17. LASER WELDING OF METAL STENT
Stents, especially for cardiac and vascular applications, can be manufactured by braiding or knitting
thin metal wires. Welds are needed to join the individual wires together in order to ensure the
functionality of the stent. Depending on the geometry, 10 to 100 individual welds are present on
each metal wire stent, and all welds need to be perfect quality. For mass production of stents, an
automatic camera-based vision system is used to position the stent relative to the target area of the
laser spot. The laser spot is positioned exactly in the middle of the trench between the two adjacent
wires. A stable laser-pointing accuracy and the accuracy of the laser optics all contribute to the
desired precision

18. LASER SNIPPING OF METAL STENT
Laser welding of the metal wires, the excess wire needs to be removed. Although it is
possible to cut the wire manually, for larger series of cardiovascular stent preparation
laser snipping is a reliable, traceable (production data stored and accessible according
to FDA standards), low-cost, repeatable and fast technology. For laser-snipping systems,
dependent on the application, a nanosecond, pico-second or femto-second laser is used
to cut the wire.

19. MICROSCOPIC ANALYSIS OF STENT
Stents need to maintain the highest quality standards so we
analysis of stent on electron microscope,
• Spot inspection
• Check Defects in stent after Laser Cutting.
• See Geometry of Thread of stent.

20. PASSIVATION
• Passivation is carried out by dipping the stent materials in a solution containing 25%
(v/v) concentrated HNO3 and deionizer water (balance) for30 minutes [135]. Nitinol
stent can be passivated by using nitric acid solution.
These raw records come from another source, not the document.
(* ===== verification/Reviews.v ===== *)
(** * Who may apply: actor authorization and the review gate (pkg/webhook, pkg/github)

    actor_authorization.go decides whether the author of a pull request command is an
    admin or operator of the database; review_gate.go whether somebody other than the
    author of the pull request, whom the review policy names, approved it last.  The
    answers of GitHub and the CODEOWNERS library are parameters. *)

From S2P Require Import Prelude GoStrings Sql Config Policy Validate.

Local Open Scope string_scope.
Local Open Scope Z_scope.

(** [codeowners.Owner]: its value and whether its type is [TeamOwner]. *)
Record Owner := { ow_Value : string; ow_Team : bool }.

(** [ReviewInfo] *)
Record ReviewInfo := { rv_User : string; rv_State : string; rv_SubmittedAt : Z }.

(** The fields of [PullRequestInfo] the gate reads. *)
Record PullRequestInfo := { pi_BaseRef : string; pi_User : string }.

Inductive ActorErr :=
| ConfigUnavailable
| ClientNil
| InvalidConfiguredTeam (team : string)
| MembershipUnreadable (org slug : string) (e : StoreErr)
| FetchFailed (what : string) (e : StoreErr)
| DatabaseNotConfigured (database : string)
| NoConfiguredReviewers (database : string).

(** ** Reviews *)

Definition ReviewApproved := "APPROVED".
Definition ReviewCommented := "COMMENTED".

Definition reviewStep (latest : gmap string (string * Z)) (r : ReviewInfo)
    : gmap string (string * Z) :=
  if rv_User r == "" then latest
  else if EqualFold (rv_State r) ReviewCommented then latest
  else
    let key := ToLower (rv_User r) in
    match latest !! key with
    | Some cur => if rv_SubmittedAt r <? cur.2 then latest
                  else <[key := (rv_State r, rv_SubmittedAt r)]> latest
    | None => <[key := (rv_State r, rv_SubmittedAt r)]> latest
    end.

Definition approvedIn (latest : gmap string (string * Z)) : list string :=
  map fst (List.filter (fun '(_, info) => EqualFold info.1 ReviewApproved) (map_to_list latest)).

(** The order in which Go ranges over the map is [approvedIn]'s up to [range]. *)
Definition GetApprovedReviewers (range : list string -> list string) (reviews : list ReviewInfo)
    : list string :=
  range (approvedIn (fold_left reviewStep reviews ∅)).

(** ** Owners *)

Definition TeamParts (o : Owner) : string * string :=
  match splitOn "/" (ow_Value o) with
  | org :: (_ :: _ as rest) => (org, joinWith "/" rest)
  | _ => (ow_Value o, "")
  end.

Section Owners.
Context (ownerString : Owner -> string).

Definition ownerStep (acc : gset string * list Owner) (o : Owner) : gset string * list Owner :=
  let key := ToLower (ownerString o) in
  if bool_decide (key ∈ acc.1) then acc else ({[key]} ∪ acc.1, (acc.2 ++ [o])%list).

Definition OwnersFromRuleset (rules : list (list Owner)) : list Owner :=
  (fold_left ownerStep (concat rules) (∅, [])).2.

Definition OwnerName (o : Owner) : string := TrimPrefix (ownerString o) "@".
Definition OwnerNames (owners : list Owner) : list string := map OwnerName owners.
End Owners.

Definition appendUniqueString (values : list string) (value : string) : list string :=
  if existsb (fun existing => EqualFold existing value) values then values
  else (values ++ [value])%list.

Definition matchedUserPrincipal (allowedUsers : list string) (actor : string) : option string :=
  List.find (fun user => EqualFold user actor) allowedUsers.

(** [ActorAuthorizationResult] *)
Record ActorAuthorizationResult := {
  ar_Allowed : bool;
  ar_Reason : string;
  ar_MatchedPrincipal : string;
}.

Definition ActorAuthReasonDisabled := "disabled".
Definition ActorAuthReasonAllowedAdminTeam := "allowed_admin_team".
Definition ActorAuthReasonAllowedAdminUser := "allowed_admin_user".
Definition ActorAuthReasonAllowedRepoAdminTeam := "allowed_repo_admin_team".
Definition ActorAuthReasonAllowedRepoAdminUser := "allowed_repo_admin_user".
Definition ActorAuthReasonAllowedOperatorTeam := "allowed_operator_team".
Definition ActorAuthReasonAllowedOperatorUser := "allowed_operator_user".
Definition ActorAuthReasonMissingActor := "missing_actor".
Definition ActorAuthReasonMissingServerConfig := "missing_server_config".
Definition ActorAuthReasonMissingDatabaseConfig := "missing_database_config".
Definition ActorAuthReasonNoConfiguredPrincipal := "no_configured_principal".
Definition ActorAuthReasonNotAuthorized := "not_authorized".
Definition ActorAuthReasonGitHubError := "github_error".

Definition denied (reason : string) : ActorAuthorizationResult :=
  {| ar_Allowed := false; ar_Reason := reason; ar_MatchedPrincipal := "" |}.
Definition allowed (reason principal : string) : ActorAuthorizationResult :=
  {| ar_Allowed := true; ar_Reason := reason; ar_MatchedPrincipal := principal |}.

Section Actors.
(** GitHub's list of the members of a team. *)
Context (ListTeamMembers : string -> string -> res (list string)).

Definition IsTeamMember (org slug login : string) : result ActorErr bool :=
  match ListTeamMembers org slug with
  | Err e => Err (MembershipUnreadable org slug e)
  | Ok members => Ok (existsb (fun member => EqualFold member login) members)
  end.

Fixpoint actorInAnyTeam (teams : list string) (actor : string) : result ActorErr (option string) :=
  match teams with
  | [] => Ok None
  | team :: rest =>
      match ParseGitHubTeamPrincipal team with
      | None => Err (InvalidConfiguredTeam team)
      | Some (org, slug) =>
          match IsTeamMember org slug actor with
          | Err e => Err e
          | Ok true => Ok (Some team)
          | Ok false => actorInAnyTeam rest actor
          end
      end
  end.

(** ** Actor authorization *)

Definition answer : Type := ActorAuthorizationResult * option ActorErr.

(** One group of teams: a match allows, an error denies, otherwise go on. *)
Definition viaTeams (client : bool) (teams : list string) (actor reason : string) (k : answer)
    : answer :=
  match teams with
  | [] => k
  | _ => if negb client then (denied ActorAuthReasonGitHubError, Some ClientNil)
         else match actorInAnyTeam teams actor with
              | Err e => (denied ActorAuthReasonGitHubError, Some e)
              | Ok (Some principal) => (allowed reason principal, None)
              | Ok None => k
              end
  end.

Definition viaUsers (users : list string) (actor reason : string) (k : answer) : answer :=
  match matchedUserPrincipal users actor with
  | Some principal => (allowed reason principal, None)
  | None => k
  end.

(** [service] is the configuration of the handler's service, if it has one. *)
Definition authorizeConfiguredDatabaseActor (service : option ServerConfig) (client : bool)
    (actor repo database : string) : answer :=
  match service with
  | None => (denied ActorAuthReasonMissingServerConfig, Some ConfigUnavailable)
  | Some config =>
      if TrimSpace actor == "" then (denied ActorAuthReasonMissingActor, None) else
      match Database config database with
      | None => (denied ActorAuthReasonMissingDatabaseConfig, None)
      | Some dbConfig =>
          let authConfig := c_PRCommandAuthorization config in
          let '(repoAdminTeams, repoAdminUsers) := RepoAdmins config repo in
          let teamCount := (length (pa_AdminTeams authConfig) + length repoAdminTeams +
                            length (db_OperatorTeams dbConfig))%nat in
          let principalCount := (teamCount + length (pa_AdminUsers authConfig) +
                                 length repoAdminUsers + length (db_OperatorUsers dbConfig))%nat in
          if (principalCount =? 0)%nat then (denied ActorAuthReasonNoConfiguredPrincipal, None) else
          viaTeams client (pa_AdminTeams authConfig) actor ActorAuthReasonAllowedAdminTeam
          (viaUsers (pa_AdminUsers authConfig) actor ActorAuthReasonAllowedAdminUser
          (viaTeams client repoAdminTeams actor ActorAuthReasonAllowedRepoAdminTeam
          (viaUsers repoAdminUsers actor ActorAuthReasonAllowedRepoAdminUser
          (viaTeams client (db_OperatorTeams dbConfig) actor ActorAuthReasonAllowedOperatorTeam
          (viaUsers (db_OperatorUsers dbConfig) actor ActorAuthReasonAllowedOperatorUser
          (denied ActorAuthReasonNotAuthorized, None))))))
      end
  end.

Definition authorizePRCommandActor (service : option ServerConfig) (client : bool)
    (actor repo database : string) : answer :=
  match service with
  | None => (denied ActorAuthReasonMissingServerConfig, Some ConfigUnavailable)
  | Some config =>
      if negb (PRCommandAuthorizationEnabled (Some config))
      then (allowed ActorAuthReasonDisabled "", None)
      else if TrimSpace actor == "" then (denied ActorAuthReasonMissingActor, None)
      else authorizeConfiguredDatabaseActor service client actor repo database
  end.

Definition actorAuthorizationMetricStatus (a : answer) : string :=
  match a.2 with
  | Some _ => "error"
  | None => if ar_Reason a.1 == ActorAuthReasonDisabled then "skipped"
            else if ar_Allowed a.1 then "allowed" else "denied"
  end.

(** The comment a blocked command gets; [None] lets it run. *)
Inductive ActorBlock :=
| AuthorizationUnavailable
| CommandDatabaseNotConfigured
| CommandNotAuthorized (principals : list string).

Definition enforcePRCommandActorAuthorization (service : option ServerConfig) (client : bool)
    (repo requestedBy database : string) : option ActorBlock :=
  match authorizePRCommandActor service client requestedBy repo database with
  | (_, Some _) => Some AuthorizationUnavailable
  | (result, None) =>
      if negb (ar_Allowed result) then
        if ar_Reason result == ActorAuthReasonMissingDatabaseConfig
        then Some CommandDatabaseNotConfigured
        else Some (CommandNotAuthorized (PRCommandAuthorizedPrincipals service repo database))
      else None
  end.

(** ** The review gate *)

(** [reviewGatePolicy] *)
Record reviewGatePolicy := {
  gp_AdminTeams : list string;
  gp_AdminUsers : list string;
  gp_RepoAdminTeams : list string;
  gp_RepoAdminUsers : list string;
  gp_OperatorTeams : list string;
  gp_OperatorUsers : list string;
  gp_CodeownerReviewers : gset string;
  gp_RequiredReviewers : list string;
}.

Definition matchTeams (teams : list string) (reviewer : string) (k : result ActorErr (option string))
    : result ActorErr (option string) :=
  match teams with
  | [] => k
  | _ => match actorInAnyTeam teams reviewer with
         | Err e => Err e
         | Ok (Some principal) => Ok (Some principal)
         | Ok None => k
         end
  end.

Definition matchUsers (users : list string) (reviewer : string) (k : result ActorErr (option string))
    : result ActorErr (option string) :=
  match matchedUserPrincipal users reviewer with
  | Some principal => Ok (Some principal)
  | None => k
  end.

Definition Matches (p : reviewGatePolicy) (reviewer : string) : result ActorErr (option string) :=
  matchTeams (gp_AdminTeams p) reviewer
  (matchUsers (gp_AdminUsers p) reviewer
  (matchTeams (gp_RepoAdminTeams p) reviewer
  (matchUsers (gp_RepoAdminUsers p) reviewer
  (matchTeams (gp_OperatorTeams p) reviewer
  (matchUsers (gp_OperatorUsers p) reviewer
  (if bool_decide (ToLower reviewer ∈ gp_CodeownerReviewers p)
   then Ok (Some "CODEOWNERS") else Ok None)))))).

Section Codeowners.
(** The CODEOWNERS library: a ruleset, its parser, the owners of its rules, and the
    owners of the rule a path matches ([None] is a nil list: no rule, or no owners). *)
Context {ruleset : Type} (ParseFile : string -> res ruleset) (Rules : ruleset -> list (list Owner)).
Context (Match : ruleset -> string -> res (option (list Owner))).
Context (ownerString : Owner -> string).
(** A file at a ref; [None] is a 404. *)
Context (FetchFileContent : string -> string -> res (option string)).

Fixpoint firstCodeowners (paths : list string) (ref : string)
    : result ActorErr (option ruleset) :=
  match paths with
  | [] => Ok None
  | p :: rest =>
      match FetchFileContent p ref with
      | Err e => Err (FetchFailed "fetch CODEOWNERS" e)
      | Ok None => firstCodeowners rest ref
      | Ok (Some content) =>
          match ParseFile content with
          | Err e => Err (FetchFailed "parse CODEOWNERS" e)
          | Ok rules => Ok (Some rules)
          end
      end
  end.

Definition FetchCodeownersRuleset (ref : string) : result ActorErr (option ruleset) :=
  firstCodeowners [".github/CODEOWNERS"; "CODEOWNERS"; "docs/CODEOWNERS"] ref.

Definition matchReviewGateCodeowners (baseRef schemaPath : string)
    : result ActorErr (option (list Owner)) :=
  match FetchCodeownersRuleset baseRef with
  | Err e => Err e
  | Ok None => Ok None
  | Ok (Some rules) =>
      let all := Some (OwnersFromRuleset ownerString (Rules rules)) in
      if schemaPath == "" then Ok all else
      match Match rules (TrimSuffix schemaPath "/" ++ "/.schema") with
      | Err e => Err (FetchFailed "match CODEOWNERS" e)
      | Ok (Some owners) => Ok (Some owners)
      | Ok None => Ok all
      end
  end.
The passivation treatment reduces
the content of Ni or NiO and increases the surface withTiO2 content which improves
the corrosion behavior of the materials.
•Passivation treatment is important to improve the corrosion resistance of the
materials

21. DRUG COATING
•It is the main additional property usually added to stents in the current clinic
practice. The main stent currently used in clinic is DES. There are a variety of
coating techniques to incorporate drugs to the stent
•Coating by submerging the stent in a solution of drug and/or polymer in a
solvent. The stent is then left to dry, allowing for evaporation, in the air/oven. In
this technique the drug/polymer can vary their concentration and/or their
homogeneity

22. CONCLUSION
The design and development of Metal stents have led to the revolution toward true
biological solutions. The artery needs a mechanical support for its healing and
remodeling that is provided by the Metal stents for over a period of time up to its
complete cure. Stainless steel is considered as the elements for such applications as its
mechanical properties and biocompatibility in human body possess ultimate assets for
the application of stents in load bearing. The results of implantation of all the Metal
stents including SS316L, iron, and magnesium demonstrate that even though the
degradation rate of these stents is yet to be modified, the simulation and FEA analysis
performed on its modeled structure of these materials have the adequate strength to
withstand the load that is dispersed on its walls, which is a major setback leading to a
clear obstruction in the development of alternative material like polymer.